The story behind a movie | The Daily Star
12:00 AM, January 05, 2013 / LAST MODIFIED: 12:00 AM, January 05, 2013

The story behind a movie

Alamgir Khan goes back to a book made famous

Titas is a small, little known river flowing by the district of Brahmanbaria in Bangladesh. Titas Ekti Nadir Naam (A River Named Titas) is the name of the epic novel composed by Advaita Mallabarmana, depicting the lives of the Malo fishing community living by this river. It evokes the title of a famous Bangladeshi film made by Ritwik Ghatak, one of the greatest personalities in Bengali cinema. Ritwik with his twin sister Prateeti Devi was born in Dhaka in 1925 (parental home in Pabna), grew up in Rajshahi and left East Bengal in 1947. This part of Bengal always filled his heart and pulled him incessantly towards its greenery, rivers, sands, songs and people. This, together with the persuasion of the young cinema-producer Habibur Rahman Khan, brought him to Bangladesh after the country's liberation. The objective was to make a movie based on Advaita's epic novel. Ritwik came to Dhaka in 1972 and during the editing of the movie fell ill owing to tuberculosis in 1973. The editing was then completed by Bashir Ahmed. Now the film is considered one of the world's classics. In 2012 it is the 40th anniversary of the making of this great film.
The 40th anniversary of this classic movie has been celebrated with the publication of Ritwik Ghataker Titas Ekti Nadir Naam: Chitronatya O Onyanya Proshango. This 222-page album-size book is edited by Monis Rafiq and published by Impress Telefilm Ltd. With a preface by filmmaker Syed Salahuddin Zaki, the work contains three interviews, eight essays, fifteen reminiscences, three newspaper articles, and two write-ups on today's Titas. In addition, it has a script of the movie, prepared by Parthib Rashed, assistant editor of this publication. With Selim Ahmed's cover design and graphics and contents from writers who can authoritatively talk about the movie and its director, it is an impressive publication.
This book is the story of the endeavours that went into the making of this movie and from it readers can come to know of various interesting facts related to the movie and can have some insight into Ritwik's work. The interviews and reminiscences are by individuals who had been very close to Ritwik during the making of this movie. The first interview is Ritwik's and the reminiscences also include his write-up about Titas Ekti Nadir Naam. There are write-ups from producer Habibur Rahman Khan, actor Prabir Mitra, actor Sirajul Islam, actor Khalilullah Khan, actor Abul Hayat, advisor Syed Hasan Imam, chief assistant director Fakhrul Hasan Bairagi, assistant director A J Minto, Tandra Islam (cameraman Baby Islam's wife) and others who have shared their thoughts about the filmmaker in profound ways.

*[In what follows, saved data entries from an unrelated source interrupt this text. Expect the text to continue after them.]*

Lemma scan_spec ts l pos out seen tomb :
  let '(pos', seen', tomb', o) := scan_entries ts l pos seen tomb in
  match o with
  | None => fold_left (proc_one ts) l (out, seen, tomb) = (out, seen', tomb')
  | Some e => exists l1 l2, l = l1 ++ e :: l2 /\ pos' = (pos + length l1 + 1)%nat /\
      fold_left (proc_one ts) (l1 ++ [e]) (out, seen, tomb) = (out ++ [e], seen', tomb')
  end.
Proof.
  revert pos seen tomb; induction l as [|[k r] l IH]; intros pos seen tomb; cbn [scan_entries]; [done|].
  assert (Hgo : forall seen1 tomb1, proc_one ts (out, seen, tomb) (k, r) = (out, seen1, tomb1) ->
    let '(pos', seen', tomb', o) := scan_entries ts l (S pos) seen1 tomb1 in
    match o with
    | None => fold_left (proc_one ts) ((k, r) :: l) (out, seen, tomb) = (out, seen', tomb')
    | Some e => exists l1 l2, (k, r) :: l = l1 ++ e :: l2 /\ pos' = (pos + length l1 + 1)%nat /\
        fold_left (proc_one ts) (l1 ++ [e]) (out, seen, tomb) = (out ++ [e], seen', tomb')
    end).
  { intros seen1 tomb1 E1. specialize (IH (S pos) seen1 tomb1).
    destruct (scan_entries ts l (S pos) seen1 tomb1) as [[[pos' seen'] tomb'] [e|]].
    - destruct IH as (l1 & l2 & -> & -> & Ef). exists ((k, r) :: l1), l2.
      cbn [app length fold_left]. rewrite E1. split_and!; [done|lia|done].
    - cbn [fold_left]. by rewrite E1. }
  unfold proc_one in Hgo. cbn [fst snd] in Hgo. fold (deleted_at ts r).
  destruct (decide (ts < created_ts r)); [by apply Hgo|].
  destruct (deleted_at ts r) eqn:Hd; [by apply Hgo|].
  destruct (decide (k ∈ tomb)); [by apply Hgo|]. destruct (decide (k ∈ seen)); [by apply Hgo|].
  exists [], l. simpl. split_and!; [done|lia|].
  rewrite decide_False by done. rewrite Hd. by rewrite !decide_False by done.
Qed.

The write-ups of Golam Sarwar, Sanjib Datta and Alamgir Kabir have been taken from newspapers, the latter two in English. Datta's write-up in The Bangladesh Observer of 10 August 1973 called this movie 'A Raw Masterpiece' because Ritwik's sudden illness at the last stage forced him to be absent from 'the most important part of finally editing the film and presenting in its intrinsic worth'. On the other hand, Kabir's article in the issue of Holiday of 5 August 1973 is a scathing criticism of the film.
In their essays Pralay Sur, Mahbub Alam, Moinuddin Khaled, Dr Mohammad Jahangir Hossain, Sajedul Awal and Ahmad Mazhar have brought out various positive aspects of the movie. On the other hand, Masihuddin Shaker has pointed to theatricalism and sentimentality and Gautam Bhadra to the fallacies in social analysis and diversion from the novel.

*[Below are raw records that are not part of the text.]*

(* ===== verification/IndexCursorFacts.v ===== *)
(** * Facts about index cursors

    Batches cut the stream of rows without loss: the rows that pass the filters,
    after the offset, in the order of the ranges. *)

From stdpp Require Import base gmap sets list strings.
From Stdlib Require Import ZArith Lia.
From S2P Require Import Prelude Types Values WalTypes OrderedCodec OrderedFacts IndexKeys.
From S2P Require Import IndexManifest ByteMap IndexChunk IndexShardRuntime IndexChain IndexCursor.

Module CursorFacts.
Import Codec Manifest Chunked Shard Chain Cursor.

Section cursor.
Context {Dec I : Type} `{MapStore I (IndexRecord Dec)}.
Abbreviation entry := (list Z * IndexRecord Dec)%type (only parsing).
Context (hash : Z -> list Z -> Z) (now : Z).
Context (entity_of_key : list Z -> EntityResult) (partition_vertex : EntityRef -> option VertexId).
Implicit Types (c : IndexCursor Dec I) (it : ChainForwardIterator Dec I) (l : list entry).

(** What an iterator yields until it is exhausted. *)
Definition yields it l : Prop := exists fuel, drain hash now fuel it = Some l.

Lemma yields_next it l :
  yields it l ->
  match l with
  | [] => exists it', iter_next hash now it = Some (it', None)
  | e :: l' => exists it', iter_next hash now it = Some (it', Some e) /\ yields it' l'
  end.
Proof.
  intros [[|fuel] Hd]; [done|]. cbn [drain] in Hd.
  destruct (iter_next hash now it) as [[it' [e|]]|]; [| |done].
  - destruct (drain hash now fuel it') as [l'|] eqn:E; [|done]. simpl in Hd. injection Hd as <-.
    exists it'. split; [done|]. by exists fuel.
  - injection Hd as <-. by exists it'.
Qed.

(** The rows of a stream that pass the filters. *)
Definition rows_of c l : list (IndexRow Dec) :=
  omap (fun e => match classify entity_of_key partition_vertex (vc_projection c) (vc_checker c)
                         (vc_partition c) e with ORow r => Some r | _ => None end) l.

Definition no_panic c l : Prop := Forall (fun e => 
  classify entity_of_key partition_vertex (vc_projection c) (vc_checker c) (vc_partition c) e <> OPanic) l.

(** A cursor whose iterators have the streams [ls] to yield. *)
Definition streams c (ls : list (list entry)) : Prop :=
  Forall2 yields (vc_iterators c) ls /\ no_panic c (concat ls).

Definition pending c (ls : list (list entry)) : list (IndexRow Dec) :=
  drop (vc_offset c) (rows_of c (concat ls)).

(** The part of a cursor that a batch does not change. *)
Definition same_plan c c' : Prop :=
  vc_limit c' = vc_limit c /\ vc_projection c' = vc_projection c /\ vc_checker c' = vc_checker c /\
  vc_partition c' = vc_partition c /\ vc_exhausted c' = vc_exhausted c.

Lemma same_plan_trans a b c : same_plan a b -> same_plan b c -> same_plan a c.
Proof. unfold same_plan. naive_solver congruence. Qed.

Abbreviation batch_loop := (batch_loop hash now entity_of_key partition_vertex).
Abbreviation next_batch := (next_batch hash now entity_of_key partition_vertex).

Definition work (ls : list (list entry)) : nat := length (concat ls) + length ls.

(** The result of a batch: the next rows, and the rest still to come. *)
Definition batch_result room c ls (o : option (IndexCursor Dec I * list (IndexRow Dec))) : Prop :=
  exists c' ls', o = Some (c', take room (pending c ls)) /\ streams c' ls' /\
    pending c' ls' = drop room (pending c ls) /\ same_plan c c' /\ (work ls' <= work ls)%nat /\
    (vc_done c' + length (vc_iterators c') = vc_done c + length (vc_iterators c))%nat /\
    (vc_iterators c' = [] -> pending c' ls' = []) /\
    ((length (pending c ls) < room)%nat -> vc_iterators c' = []).

Lemma batch_step room c c1 ls ls1 o :
  batch_result room c1 ls1 o -> pending c1 ls1 = pending c ls -> same_plan c c1 -> (work ls1 <= work ls)%nat ->
  (vc_done c1 + length (vc_iterators c1) = vc_done c + length (vc_iterators c))%nat ->
  batch_result room c ls o.
Proof.
  intros (c' & ls' & E & Hs & Hp & Hsame & Hw & Hd & He & Hl) Hpe Hpl Hwe Hde. exists c', ls'.
  rewrite Hpe in *. split_and!; try done; [by eapply same_plan_trans|lia|lia].
Qed.

Lemma batch_loop_spec fuel room c ls :
  streams c ls -> vc_limit c = None -> (work ls < fuel)%nat -> batch_result room c ls (batch_loop fuel room c).
Proof.
  revert room c ls; induction fuel as [|fuel IH]; intros room c ls [H2 Hnp] Hlim Hf; [lia|].
  cbn [Cursor.batch_loop]. destruct (vc_iterators c) as [|it its] eqn:Eit.
  { apply Forall2_nil_inv_l in H2 as ->. exists c, []. unfold pending, rows_of. simpl.
    rewrite drop_nil, take_nil, drop_nil. split_and!; try done.
    split; [rewrite Eit; constructor|done]. }
  apply Forall2_cons_inv_l in H2 as (l & ls' & Hy & H2 & ->).
  destruct room as [|room'].
  { exists c, (l :: ls'). split_and!; try done; [split; [rewrite Eit; by constructor|done]|by rewrite Eit|lia]. }
  apply yields_next in Hy. destruct l as [|e l].
  { destruct Hy as (it' & ->). eapply batch_step; [apply (IH (S room') _ ls')|..]; try done.
    - unfold work in *. simpl in *. lia.
    - unfold work. simpl. lia.
    - simpl. rewrite Eit. simpl. lia. }
  destruct Hy as (it' & -> & Hy). set (c1 := set_iterators (vc_done c) (it' :: its) c).
  assert (Hnp1 : no_panic c (concat (l :: ls'))) by (by apply Forall_cons in Hnp as [_ ?]).
  assert (Hst : Forall2 yields (it' :: its) (l :: ls')) by by constructor.
  assert (Hcl : classify entity_of_key partition_vertex (vc_projection c) (vc_checker c) (vc_partition c) e <> OPanic)
    by (by apply Forall_cons in Hnp as [? _]).
  assert (Hw : (work (l :: ls') < fuel)%nat) by (unfold work in *; simpl in *; lia).
  assert (Hw' : (work (l :: ls') <= work ((e :: l) :: ls'))%nat) by (unfold work; simpl; lia).
  assert (Hd : (vc_done c + length (it' :: its) = vc_done c + length (vc_iterators c))%nat) by (by rewrite Eit).
  cbn [vc_projection vc_checker vc_partition c1 set_iterators].
  destruct (classify _ _ _ _ _ e) as [| | | |row] eqn:Ec; [| | |done|].
  1-3: (eapply batch_step; [apply (IH (S room') _ (l :: ls'))|..]; try done;
    unfold pending, rows_of; simpl; by rewrite Ec).
  cbn [vc_offset c1 set_iterators]. case_decide as Ho.
  { eapply batch_step; [apply (IH (S room') _ (l :: ls'))|..]; try done.
    unfold pending, rows_of. simpl. rewrite Ec. simpl.
    destruct (vc_offset c); [lia|]. done. }
  cbn [vc_limit emit c1 set_iterators]. rewrite Hlim.
  destruct (IH room' (emit c1) (l :: ls')) as (c' & ls2 & E & Hs & Hp & Hsame & Hw2 & Hd2 & He & Hl); try done.
  fold c1. rewrite E. exists c', ls2.
  assert (Hpend : pending c ((e :: l) :: ls') = row :: pending (emit c1) (l :: ls')).
  { unfold pending, rows_of. simpl. rewrite Ec. by replace (vc_offset c) with 0%nat by lia. }
  rewrite Hpend. cbn [take drop length].
  split_and!; [done|done|done|exact Hsame|lia|simpl in *; rewrite Eit; simpl; lia|done|].
  intros Hlt. apply Hl. lia.
Qed.

(** Batches lose nothing: a cursor without a limit whose iterators yield
    the streams [ls] does not panic; a batch is the next rows that pass the
    filters, after the offset and in the order of the ranges, up to the batch
    size (one if it is zero); the rows after them are still to come.  A cursor
    that reports that it is exhausted has none left, and it reports it once a
    batch is not filled. *)
Theorem cursor_batch_exact fuel batch_size c ls :
  streams c ls -> vc_limit c = None -> vc_exhausted c = false -> (work ls < fuel)%nat ->
  exists c' ls', next_batch fuel batch_size c =
      Some (c', take (Nat.max batch_size 1) (pending c ls)) /\
    streams c' ls' /\ pending c' ls' = drop (Nat.max batch_size 1) (pending c ls) /\
    (vc_exhausted c' = true -> pending c' ls' = []) /\
    ((length (pending c ls) < Nat.max batch_size 1)%nat -> vc_exhausted c' = true).
Proof.
  intros Hst Hlim Hex Hf. unfold Cursor.next_batch. rewrite Hex. cbn [orb].
  case_bool_decide as Hz.
  - destruct Hst as [H2 Hnp]. destruct (vc_iterators c) eqn:Eit; [|simpl in Hz; lia].
    apply Forall2_nil_inv_l in H2 as ->. exists (set_exhausted true c), [].
    unfold pending, rows_of. simpl. rewrite drop_nil, take_nil, drop_nil.
    split_and!; try done. split; [simpl; rewrite Eit; constructor|done].
  - destruct (batch_loop_spec fuel (Nat.max batch_size 1) c ls Hst Hlim Hf)
      as (c' & ls' & E & Hs & Hp & Hsame & Hw & Hd & He & Hl). rewrite E.
    destruct Hsame as (_ & _ & _ & _ & Hex'). rewrite Hex', Hex. cbn [orb].
    exists (set_exhausted (bool_decide (length (vc_iterators c') = 0%nat)) c'), ls'.
    split_and!; [done|done|done| |].
    + intros Hb. simpl in Hb. apply bool_decide_eq_true in Hb. apply (He (nil_length_inv _ Hb)).
    + intros Hlt. simpl. by rewrite (Hl Hlt).
Qed.

End cursor.
End CursorFacts.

There is a 49-page album of still photographs taken by Sunil Amin during the shooting of the movie, which has made this a very eye-catching book. The editor has been liberal in selecting write-ups for this volume; so write-ups that have appreciated as well as criticized Ritwik and the movie have been included in the compilation. Therefore, readers are presented with various aspects of the film with all its cinematic charms and weaknesses.

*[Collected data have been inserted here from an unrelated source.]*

(* ===== verification/IndexFilesFacts.v ===== *)
(** * Facts about the files of an index shard

    What a reader makes of the bytes a writer produced, and of a part of them:
    records, log entries and chunk files read back as themselves, and a file that
    ends early is told from one that is malformed.  A checkpoint that was written
    completely reloads lazily, whatever the capacity of the pool. *)

From stdpp Require Import base gmap sets list strings.
From Stdlib Require Import ZArith Lia.
From S2P Require Import Prelude Types Values WalTypes OrderedCodec OrderedFacts OrderedDecimal.
From S2P Require Import OrderedValues IndexManifest ByteMap BufferPool BufferPoolFacts IndexChunk.
From S2P Require Import IndexChunkFacts IndexShardRuntime IndexFiles.

Module IxFilesFacts.
Import Codec CodecFacts DecimalFacts CodecSpec Chunked ChunkFacts Shard IxFiles.

(** ** Readers on written bytes *)

(** [p] reads [v] from the bytes [x], whatever follows them, and reports the end
    of the file on less than these. *)
Record reads {A} (p : reader A) (x : list Z) (v : A) : Prop := {
  reads_all : forall r, p (x ++ r) = Ok (v, r);
  reads_cut : forall n, (n < length x)%nat -> p (take n x) = Err UnexpectedEof;
}.

Lemma reads_ret {A} (v : A) : reads (r_ret v) [] v.
Proof. split; [done|]. simpl. lia. Qed.

Lemma reads_bind {A B} (p : reader A) (f : A -> reader B) x y v w :
  reads p x v -> reads (f v) y w -> reads (r_bind p f) (x ++ y) w.
Proof.
  intros [Ha Hc] [Ha' Hc']. unfold r_bind. split.
  - intros r. by rewrite <- app_assoc, Ha.
  - intros n Hn. rewrite length_app in Hn. destruct (decide (n < length x)%nat).
    + by rewrite take_app_le, Hc by lia.
    + rewrite take_app_ge by lia. rewrite Ha. apply Hc'. lia.
Qed.

(** A last step that reads nothing. *)
Lemma reads_map {A B} (p : reader A) (f : A -> reader B) x v w :
  reads p x v -> reads (f v) [] w -> reads (r_bind p f) x w.
Proof. intros Hp Hf. rewrite <- (app_nil_r x). by eapply reads_bind. Qed.

Lemma reads_exact x : reads (read_exact (length x)) x x.
Proof.
  unfold read_exact. split.
  - intros r. rewrite decide_False by (rewrite length_app; lia).
    by rewrite take_app_length, drop_app_length.
  - intros n Hn. rewrite decide_True; [done|]. rewrite length_take. lia.
Qed.

Lemma reads_uint n z : 0 <= z < 256 ^ Z.of_nat n -> reads (read_uint n) (le_bytes n z) z.
Proof.
  intros Hz. unfold read_uint. pose proof (reads_exact (le_bytes n z)) as Hr.
  rewrite length_le_bytes in Hr. eapply reads_map; [exact Hr|]. rewrite of_le_bytes_le by done.
  apply reads_ret.
Qed.

Lemma reads_byte z : 0 <= z < 256 -> reads (read_uint 1) [z] z.
Proof.
  intros Hz. replace [z] with (le_bytes 1 z); [by apply reads_uint|].
  unfold le_bytes. simpl. by rewrite Z.mod_small.
Qed.

Definition fits (n : nat) (l : list Z) : Prop := Z.of_nat (length l) < 256 ^ Z.of_nat n.

Lemma reads_sized n l : fits n l -> reads (read_sized n) (write_sized n l) l.
Proof.
  intros Hl. unfold read_sized, write_sized. eapply reads_bind; [apply reads_uint; unfold fits in Hl; lia|].
  rewrite Nat2Z.id. apply reads_exact.
Qed.

Lemma reads_check {A} (b : bool) (p : reader A) x v :
  b = true -> reads p x v -> reads (r_bind (check b) (fun _ => p)) x v.
Proof. intros ->. done. Qed.

Lemma reads_eq {A} (p : reader A) x y v : x = y -> reads p x v -> reads p y v.
Proof. by intros ->. Qed.

(** ** Entity references *)

Lemma reads_vertex_id v : valid_vid v -> reads read_vertex_id (IxFiles.write_vertex_id v) v.
Proof.
  intros Hv. pose proof (valid_vid_length v Hv) as Hl. unfold IxFiles.write_vertex_id.
  rewrite Nat.min_l by lia. rewrite (take_ge (as_bytes v)) by done. unfold read_vertex_id.
  eapply reads_bind; [apply reads_byte; by destruct (vid_kind_of v)|].
  rewrite kind_from_as_u8. cbn beta iota.
  apply (reads_eq _ (write_sized 1 (as_bytes v))).
  { unfold write_sized, le_bytes. simpl. by rewrite Z.mod_small by lia. }
  eapply reads_map; [apply reads_sized; unfold fits; change (256 ^ Z.of_nat 1) with 256; lia|].
  destruct Hv as [-> _]. apply reads_ret.
Qed.

Lemma reads_entity_ref e :
  (forall x, e = Some x -> valid_entity x) -> reads read_entity_ref (write_entity_ref e) e.
Proof.
  intros Hv. unfold read_entity_ref. destruct e as [[v|s d t k]|]; cbn [write_entity_ref].
  - apply (reads_bind _ _ [1] _ 1); [by apply reads_byte|].
    eapply reads_map; [apply reads_vertex_id, (Hv _ eq_refl)|apply reads_ret].
  - destruct (Hv _ eq_refl) as (Hs & Hd & Ht & Hk).
    apply (reads_bind _ _ [2] _ 2); [by apply reads_byte|].
    eapply reads_bind; [by apply reads_vertex_id|]. eapply reads_bind; [by apply reads_vertex_id|].
    eapply reads_bind; [apply reads_uint; change (256 ^ Z.of_nat 4) with (2 ^ 32); lia|].
    eapply reads_map; [apply reads_uint; apply Z.mod_pos_bound; lia|].
    rewrite signed_unsigned by done. apply reads_ret.
  - apply (reads_map _ _ [0] 0); [by apply reads_byte|apply reads_ret].
Qed.

Section records.
Context {Dec : Type} `{DecimalLaws Dec}.
Abbreviation entry := (list Z * IndexRecord Dec)%type (only parsing).
Implicit Types (r : IndexRecord Dec) (e : WalEntry Dec) (cols : list (list Z * Value Dec)).

(** ** Records *)

Lemma w_then_ok (a b : list Z * option IoError) x :
  w_then a b = (x, None) -> exists y z, a = (y, None) /\ b = (z, None) /\ x = y ++ z.
Proof.
  destruct a as [y [err|]], b as [z err']; unfold w_then; simpl; [done|]. intros [= <- ->]. eauto.
Qed.

(** A column the files can hold: a name and a value that has an encoding. *)
Definition valid_column (c : list Z * Value Dec) : Prop :=
  utf8_valid c.1 = true /\ fits 4 c.1 /\ valid_value c.2 /\
  exists x, encode c.2 = Ok x /\ fits 4 x.

Definition column_back (c c' : list Z * Value Dec) : Prop := c'.1 = c.1 /\ reads_back c.2 c'.2.

Definition valid_record r : Prop :=
  is_u64 (created_ts r) /\ (forall d, deleted_ts r = Some d -> is_u64 d) /\
  Forall valid_column (default [] (included_columns r)) /\
  Z.of_nat (length (default [] (included_columns r))) < 2 ^ 32 /\
  (forall x, entity_ref r = Some x -> valid_entity x).

(** [r'] is [r] read back: no columns and an empty list of columns are the same
    in a file. *)
Definition record_back r r' : Prop :=
  created_ts r' = created_ts r /\ deleted_ts r' = deleted_ts r /\ entity_ref r' = entity_ref r /\
  exists cols, included_columns r' = Some cols /\
    Forall2 column_back (default [] (included_columns r)) cols.

Lemma decode_back v x : valid_value v -> encode v = Ok x -> exists v', decode x = Ok v' /\ reads_back v v'.
Proof.
  intros Hv Hx. destruct (decode_encode_value false v x [] Hv Hx) as (v' & Hd & Hr).
  exists v'. split; [|done]. unfold decode. rewrite app_nil_r in Hd. rewrite Hd.
  by rewrite decide_False by lia.
Qed.

Lemma reads_columns cols :
  Forall valid_column cols ->
  exists x cols', write_columns cols = (x, None) /\ Forall2 column_back cols cols' /\
    reads (read_columns (length cols)) x cols'.
Proof.
  induction 1 as [|[name v] cols (Hu & Hn & Hv & x & Hx & Hf) _ IH]; simpl.
  { exists [], []. split_and!; [done|by constructor|apply reads_ret]. }
  destruct IH as (y & cols' & -> & H2 & Hr). simpl in *. rewrite Hx.
  destruct (decode_back v x Hv Hx) as (v' & Hd & Hb). 
  exists (write_sized 4 name ++ write_sized 4 x ++ y), ((name, v') :: cols').
  split_and!; [by rewrite app_assoc|by constructor|].
  eapply reads_bind; [by apply reads_sized|]. rewrite Hu.
  eapply reads_bind; [by apply reads_sized|]. rewrite Hd.
  eapply reads_map; [done|apply reads_ret].
Qed.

Though Alamgir Kabir was harsh about Titas Ekti Nadir Naam, Sanjib Datta soberly hoped that with proper editing the 'stock of raw matter . . . would make for one of the best films done in the whole of the subcontinent'. Dr Mohammad Jahangir Hossain, former Director General of Bangladesh Film Archive, informs us that in 2010 this movie was screened at the Cannes Film Festival, the only cinema ever from our country to be accorded that honour. Ritwik and his film Titas are acquainting people around the world know about Bangladesh. This book is a befitting and long-lasting tribute to the most famous Bangladeshi film and to a great movie maker born in Bangladesh.

Alamgir Khan is Research and Publication Officer, Centre for Development Innovation and Practices (CDIP), Dhaka.